Extracellular vesicles derived from human umbilical cord mesenchymal stem cells stimulate angiogenesis in myocardial infarction via the microRNA-423-5p/EFNA3 axis.

Abstract

Myocardial infarction (MI) is a severe disease that has an association with angiogenesis dysfunction. This study explores the mechanism of extracellular vesicles (EVs) derived from human umbilical cord mesenchymal stem cells (hucMSCs) affecting angiogenesis in MI via the microRNA (miR)-423-5p/EFNA3 axis. HucMSC-derived EVs (hucMSC-EVs) were isolated, extracted, and identified. EVs and human umbilical vein endothelial cells (HUVECs) were co-cultured.
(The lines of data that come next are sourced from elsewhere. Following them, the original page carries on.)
(* ===== verification/VirtioOk.v ===== *)
(** * The virtio disk driver is correct

    Every step of the system of VirtioSys.v keeps its invariant, from which
    follow that no driver function panics, that a call returns with exactly
    its block transferred, and that finished requests are seen. *)

From stdpp Require Import functions gmap.
From S2P Require Import Prelude Ring Riscv Block Bio Virtio VirtioSys.

#[local] Abbreviation chains := (gmap nat (nat * nat * nat)).

(** ** Frames *)

Lemma queues_perm (C : chains) qs qs' : qs ≡ₚ qs' -> queues C qs -> queues C qs'.
Proof. intros Hp [Hd Hn]; split; [intros h; by rewrite <- Hp|by rewrite <- Hp]. Qed.

Lemma get_alter b b' f d d' bs :
  get_vbuf b (VSt d (alter f b' bs)) =
  if decide (b = b' /\ (b < length bs)%nat) then f (get_vbuf b (VSt d' bs)) else get_vbuf b (VSt d' bs).
Proof.
  unfold get_vbuf; cbn; destruct (decide (b = b')) as [->|Hn].
  - rewrite list_lookup_alter_eq; case_decide as H.
    + by destruct (lookup_lt_is_Some_2 bs b') as [x ->]; [lia|].
    + destruct (bs !! b') eqn:E; [|done]; apply lookup_lt_Some in E; lia.
  - by rewrite list_lookup_alter_ne, decide_False by naive_solver.
Qed.

(** A request that a step does not touch stays as it is. *)
Lemma request_frame s s' qu qu' qf qf' h b i1 i2 k :
  chain_ok s qu qf h b i1 i2 k ->
  calls s' b = calls s b ->
  (forall i, i = h \/ i = i1 \/ i = i2 -> desc (dk (drv s')) !! i = desc (dk (drv s)) !! i) ->
  ops (dk (drv s')) !! h = ops (dk (drv s)) !! h -> info_b (dk (drv s')) !! h = info_b (dk (drv s)) !! h ->
  info_status (dk (drv s')) !! h = info_status (dk (drv s)) !! h ->
  get_vbuf b (drv s') = get_vbuf b (drv s) ->
  blk (hw s') (blockno b (drv s)) = blk (hw s) (blockno b (drv s)) ->
  (h ∈ qu' <-> h ∈ qu) -> (h ∈ qf' <-> h ∈ qf) ->
  chain_ok s' qu' qf' h b i1 i2 k.
Proof.
  intros [Hc Hp (F1 & F2 & F3 & F4 & F5) Hd Hs Ht] Ec Ed Eo Ei Es Ev Eb Hu Hf.
  assert (Hq : h ∈ qu' ++ qf' <-> h ∈ qu ++ qf) by (rewrite !elem_of_app; tauto).
  unfold transferred, before, blockno in *.
  split; unfold formatted, sector_of, transferred, before, blockno; rewrite ?Ev, ?Eb, ?Es, ?Ei, ?Eo, ?Ec.
  - done.
  - done.
  - rewrite !Ed by auto; done.
  - by rewrite Hd; apply decide_ext.
  - by rewrite Hu.
  - destruct (decide (h ∈ qu ++ qf)) as [Hin|Hin]; [rewrite decide_True by tauto|rewrite decide_False by tauto]; done.
Qed.

Lemma call_frame s s' (C C' : chains) b k :
  call_ok s C b k -> length (vbufs (drv s')) = length (vbufs (drv s)) ->
  vb_blockno (get_vbuf b (drv s')) = vb_blockno (get_vbuf b (drv s)) ->
  (k_pc k = WaitDesc -> get_vbuf b (drv s') = get_vbuf b (drv s) /\
     blk (hw s') (blockno b (drv s)) = blk (hw s) (blockno b (drv s))) ->
  (forall h i1 i2, k_pc k = WaitDone h -> C !! h = Some (b, i1, i2) -> C' !! h = Some (b, i1, i2)) ->
  call_ok s' C' b k.
Proof.
  intros [Hl Hb Hp] El Eb Ew EC; split; [by rewrite El|unfold blockno in *; by rewrite Eb|].
  destruct (k_pc k) as [|h] eqn:Hk.
  - destruct (Ew eq_refl) as [E1 E2]; unfold before, blockno in *; by rewrite E1, E2.
  - destruct Hp as (i1 & i2 & Hp); exists i1, i2; by apply EC.
Qed.

(** Two requests in flight belong to two calls. *)
Lemma chain_buf s C qa qu qf h h' b b' i1 i2 j1 j2 :
  dinv s C qa qu qf -> C !! h = Some (b, i1, i2) -> C !! h' = Some (b', j1, j2) -> h <> h' -> b <> b'.
Proof.
  intros Hi H1 H2 Hn ->; destruct (n_chain _ _ _ _ _ Hi _ _ _ _ H1) as [k [E1 P1 _ _ _ _]].
  destruct (n_chain _ _ _ _ _ Hi _ _ _ _ H2) as [k' [E2 P2 _ _ _ _]]; congruence.
Qed.

Lemma chain_range s C qa qu qf h b i1 i2 :
  dinv s C qa qu qf -> C !! h = Some (b, i1, i2) -> (h < 8 /\ i1 < 8 /\ i2 < 8)%nat.
Proof. intros Hi H; split_and!; eapply (o_range _ _ (n_owns _ _ _ _ _ Hi)); repeat eexists; eauto. Qed.

(** ** Steps of the driver *)

(** The contents of free descriptors do not matter. *)
Lemma inv_same_in_use s C qa qu qf d' :
  dinv s C qa qu qf -> same_in_use (dk (drv s)) d' ->
  dinv (DSys (VSt d' (vbufs (drv s))) (hw s) (calls s)) C qa qu qf.
Proof.
  intros Hi (Hl & Hs & ->); destruct s as [[d bs] x cs]; dsimp.
  pose proof (n_owns _ _ _ _ _ Hi) as Ho; destruct Hi as [Hsh _ Hq Ha Hu Hch Hca Hid Hdi]; dsimp.
  split; dsimp; try done.
  - destruct Hsh as (H1 & H2 & H3 & H4 & H5); split_and!; dsimp; congruence.
  - intros h b i1 i2 HC; destruct (Hch h b i1 i2 HC) as [k Hk]; exists k.
    apply (request_frame _ _ _ _ _ _ _ _ _ _ _ Hk); try done; dsimp.
    intros i Hi'; apply Hs; assert (desc_of C h i) as Hd by (repeat eexists; eauto).
    pose proof (proj2 (o_free _ _ Ho i (o_range _ _ Ho h i Hd)) (ex_intro _ h Hd)); congruence.
  - intros b k Hc; destruct (Hca b k Hc) as [A1 A2 A3]; by split.
Qed.

(** A call arrives. *)
Lemma inv_call s C qa qu qf b k :
  dinv s C qa qu qf -> calls s b = None -> (b < length (vbufs (drv s)))%nat ->
  (forall b', calls s b' <> None -> blockno b' (drv s) <> blockno b (drv s)) ->
  k_pc k = WaitDesc -> before s b k ->
  dinv (DSys (drv s) (hw s) (<[b := Some k]> (calls s))) C qa qu qf.
Proof.
  intros Hi Hn Hb Hd Hk Hbe; destruct s as [v x cs]; dsimp.
  destruct Hi as [Hsh Ho Hq Ha Hu Hch Hca Hid Hdi]; dsimp.
  destruct (lookup_lt_is_Some_2 _ _ Hb) as [y Hy]; destruct (Hid b y Hn Hy) as [Hy1 Hy2].
  assert (Hg : get_vbuf b v = y) by (unfold get_vbuf; by rewrite Hy).
  split; dsimp; try done.
  - intros h b' i1 i2 HC; destruct (Hch h b' i1 i2 HC) as [k' Hk']; exists k'.
    apply (request_frame _ _ _ _ _ _ _ _ _ _ _ Hk'); try done; dsimp.
    rewrite fn_lookup_insert_ne; [done|]; intros ->; pose proof (ch_call _ _ _ _ _ _ _ _ Hk') as E; dsimp; congruence.
  - intros b' k' Hc; destruct (decide (b = b')) as [<-|Hne].
    + rewrite fn_lookup_insert in Hc; injection Hc as <-; split; dsimp; [done|unfold blockno; by rewrite Hg|].
      rewrite Hk, Hg; done.
    + rewrite fn_lookup_insert_ne in Hc by done; destruct (Hca b' k' Hc) as [A1 A2 A3]; by split.
  - intros b' z Hc Hz; apply (Hid b'); [|done]; destruct (decide (b = b')) as [<-|Hne]; [done|].
    by rewrite fn_lookup_insert_ne in Hc by done.
  - intros b1 b2 H1 H2 Hne.
    destruct (decide (b = b1)) as [<-|N1].
    { rewrite fn_lookup_insert_ne in H2 by done; by apply not_eq_sym, Hd. }
    rewrite fn_lookup_insert_ne in H1 by done; destruct (decide (b = b2)) as [<-|N2]; [by apply Hd|].
    rewrite fn_lookup_insert_ne in H2 by done; by apply Hdi.
Qed.

(** The owner of a buffer changes it between calls. *)
Lemma inv_buffer s C qa qu qf b x :
  dinv s C qa qu qf -> calls s b = None -> idle_buf x ->
  dinv (DSys (VSt (dk (drv s)) (<[b := x]> (vbufs (drv s)))) (hw s) (calls s)) C qa qu qf.
Proof.
  intros Hi Hn Hx; destruct s as [[d bs] y cs]; dsimp.
  destruct Hi as [Hsh Ho Hq Ha Hu Hch Hca Hid Hdi]; dsimp.
  assert (Hg : forall b', cs b' <> None -> get_vbuf b' (VSt d (<[b:=x]> bs)) = get_vbuf b' (VSt d bs)).
  { intros b' Hb'; unfold get_vbuf; dsimp; rewrite list_lookup_insert_ne; [done|congruence]. }
  split; dsimp; try done.
  - intros h b' i1 i2 HC; destruct (Hch h b' i1 i2 HC) as [k Hk]; exists k.
    apply (request_frame _ _ _ _ _ _ _ _ _ _ _ Hk); try done; dsimp.
    apply Hg; pose proof (ch_call _ _ _ _ _ _ _ _ Hk) as E; dsimp; congruence.
  - intros b' k Hc; apply (call_frame _ _ _ _ _ _ (Hca b' k Hc)); dsimp; [by rewrite length_insert| | |done].
    + by rewrite Hg by congruence.
    + by rewrite Hg by congruence.
  - intros b' z Hc Hz; destruct (decide (b = b')) as [<-|Hne]; [|rewrite list_lookup_insert_ne in Hz by done; by apply (Hid b')].
    pose proof (lookup_lt_Some _ _ _ Hz) as L; rewrite length_insert in L.
    rewrite list_lookup_insert_eq in Hz by done; by injection Hz as <-.
  - intros b1 b2 H1 H2 Hne; unfold blockno; rewrite !Hg by done; by apply Hdi.
Qed.

(** A request is submitted. *)
Definition submitted (d : disk_t) (b : nat) (w : bool) (sector : Z) (i0 i1 i2 : nat) : disk_t :=
  push_avail (Z.of_nat i0) (set_info_b i0 (Some b)
    (set_desc i2 (Desc (AStatus i0) 1 VRING_DESC_F_WRITE 0) (set_status i0 0xff
      (set_desc i1 (Desc (AData b) BSIZE (Z.lor (if w then 0 else VRING_DESC_F_WRITE) VRING_DESC_F_NEXT) (Z.of_nat i2))
        (set_desc i0 (Desc (AOps i0) 16 VRING_DESC_F_NEXT (Z.of_nat i1))
          (set_op i0 (Req (if w then VIRTIO_BLK_T_OUT else VIRTIO_BLK_T_IN) 0 sector)
            (set_free i2 false (set_free i1 false (set_free i0 false d))))))))).

Lemma owns_free fr C i h : owns fr C -> fr !! i = Some true -> ~ desc_of C h i.
Proof.
  intros Ho Hf Hd; pose proof (proj2 (o_free _ _ Ho i (o_range _ _ Ho h i Hd)) (ex_intro _ h Hd)); congruence.
Qed.

Lemma desc_of_insert (C : chains) h b i1 i2 h' i :
  C !! h = None ->
  desc_of (<[h := (b, i1, i2)]> C) h' i <-> (h' = h /\ (i = h \/ i = i1 \/ i = i2)) \/ desc_of C h' i.
Proof.
  intros Hn; unfold desc_of; destruct (decide (h = h')) as [<-|Hne].
  - setoid_rewrite lookup_insert_eq; setoid_rewrite Hn; naive_solver.
  - setoid_rewrite lookup_insert_ne; [|done]; naive_solver.
Qed.

Lemma owns_insert fr C b i0 i1 i2 :
  owns fr C -> length fr = 8%nat -> fr !! i0 = Some true -> fr !! i1 = Some true -> fr !! i2 = Some true ->
  i0 <> i1 -> i0 <> i2 -> i1 <> i2 ->
  owns (<[i2 := false]> (<[i1 := false]> (<[i0 := false]> fr))) (<[i0 := (b, i1, i2)]> C).
Proof.
  intros Ho Hl F0 F1 F2 N01 N02 N12.
  assert (HC : C !! i0 = None).
  { destruct (C !! i0) as [[[b' j1] j2]|] eqn:E; [|done]; exfalso.
    apply (owns_free _ _ i0 i0 Ho F0); repeat eexists; eauto. }
  assert (Hfree : forall h i, i = i0 \/ i = i1 \/ i = i2 -> ~ desc_of C h i) by (intros h i [->|[->| ->]]; by apply (owns_free fr)).
  assert (Hlt : forall i, i = i0 \/ i = i1 \/ i = i2 -> (i < 8)%nat)
    by (intros i [->|[->| ->]]; rewrite <- Hl; by eapply lookup_lt_Some).
  split.
  - intros h i; rewrite desc_of_insert by done; intros [[_ H]|H]; [by apply Hlt|by apply (o_range _ _ Ho h)].
  - intros h b' j1 j2; destruct (decide (i0 = h)) as [<-|Hne].
    + rewrite lookup_insert_eq; by intros [= <- <- <-].
    + rewrite lookup_insert_ne by done; by apply (o_dist _ _ Ho).
  - intros h h' i; rewrite !desc_of_insert by done; intros [[-> H]|H] [[-> H']|H']; try done.
    + by destruct (Hfree h' i H).
    + by destruct (Hfree h i H').
    + by apply (o_disj _ _ Ho h h' i).
  - intros i Hi; setoid_rewrite desc_of_insert; [|done].
    destruct (decide (i = i0 \/ i = i1 \/ i = i2)) as [Hin|Hin].
    + split; [intros _; exists i0; auto|intros _].
      rewrite !list_lookup_insert, !length_insert; repeat case_decide; naive_solver lia.
    + rewrite !list_lookup_insert_ne by naive_solver; rewrite (o_free _ _ Ho i Hi); naive_solver.
Qed.

(** A queue that does not hold every descriptor has room. *)
Lemma queue_short s C qa qu qf q h :
  dinv s C qa qu qf -> NoDup q -> (forall y, y ∈ q -> is_Some (C !! y)) -> (h < 8)%nat -> h ∉ q -> (length q < 8)%nat.
Proof.
  intros Hi Hn Hq Hh Hnin; assert (h :: q ⊆+ seq 0 8) as Hs.
  { apply NoDup_submseteq; [by constructor|].
    intros y; rewrite elem_of_cons, elem_of_seq; intros [->|Hy]; [lia|]; destruct (Hq y Hy) as [[[b i1] i2] HC].
    destruct (chain_range _ _ _ _ _ _ _ _ _ Hi HC); lia. }
  apply submseteq_length in Hs; rewrite length_seq in Hs; cbn in Hs; lia.
Qed.

Lemma queues_parts (C : chains) qa bz qu qf :
  queues C (qa ++ bz ++ qu ++ qf) ->
  NoDup qa /\ NoDup bz /\ NoDup qu /\ NoDup qf /\
  (forall y, y ∈ qa \/ y ∈ bz \/ y ∈ qu \/ y ∈ qf -> is_Some (C !! y)) /\
  (forall y, y ∈ bz -> y ∉ qu ++ qf) /\ (forall y, y ∈ qu -> y ∉ qf).
Proof.
  intros [Hd Hn]; apply NoDup_app in Hn as (N1 & _ & Hn); apply NoDup_app in Hn as (N2 & D2 & Hn).
  apply NoDup_app in Hn as (N3 & D3 & N4); split_and!; try done.
  intros y Hy; apply Hd; rewrite !elem_of_app; tauto.
Qed.

Lemma submitted_shape d b w sec i0 i1 i2 : shape d -> shape (submitted d b w sec i0 i1 i2).
Proof. intros (H1 & H2 & H3 & H4 & H5); unfold submitted; split_and!; dsimp; by rewrite ?length_insert. Qed.

Lemma submitted_formatted d b w sec i0 i1 i2 :
  shape d -> (i0 < 8 /\ i1 < 8 /\ i2 < 8)%nat -> i0 <> i1 -> i0 <> i2 -> i1 <> i2 ->
  formatted (submitted d b w sec i0 i1 i2) b w sec i0 i1 i2.
Proof.
  intros (H1 & H2 & H3 & H4 & H5) (L0 & L1 & L2) N01 N02 N12; unfold submitted, formatted; dsimp.
  rewrite !list_lookup_insert, !length_insert; repeat case_decide; naive_solver lia.
Qed.

Definition with_disk (v : Z) (x : vbuf) : vbuf := VBuf (vb_blockno x) v (vb_data x).

Lemma get_with_disk b b' z d d' bs :
  (b < length bs)%nat ->
  get_vbuf b (VSt d (alter (with_disk z) b' bs)) =
  if decide (b = b') then with_disk z (get_vbuf b (VSt d' bs)) else get_vbuf b (VSt d' bs).
Proof. intros Hb; rewrite (get_alter b b' _ d d'); apply decide_ext; naive_solver. Qed.

Lemma blockno_with_disk b b' z d d' bs :
  blockno b (VSt d (alter (with_disk z) b' bs)) = blockno b (VSt d' bs).
Proof. unfold blockno; rewrite (get_alter b b' _ d d'); by case_decide. Qed.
Migration capacity and angiogenesis ability of HUVECs were measured, and VEGF levels in cell supernatants were tested by ELISA. In-vivo rat MI models were established, and hucMSC-EVs were injected into the MI rat heart-infarcted area. Cardiac function, capillary density, and the degree of myocardial fibrosis were observed. HUVEC migration and angiogenesis were promoted by hucMSC-EVs, and more significantly enhanced by hucMSC-EVs containing miR-423-5p. Furthermore, miR-423-5p inhibited EFNA3 expression and EFNA3 overexpression reversed the promoting effects of EVs on HUVEC migration and angiogenesis. miR-423-5p expression was elevated and EFNA3 expression was reduced in myocardial tissues of MI rats after EV treatment. Both EVs and EVs containing miR-423-5p could improve cardiac function, reduce the area of fibrosis, and promote angiogenesis, improving cardiac repair. EVs promote in vivo angiogenesis in MI rats via the miR-423-5p/EFNA3 axis, thus improving cardiac repair.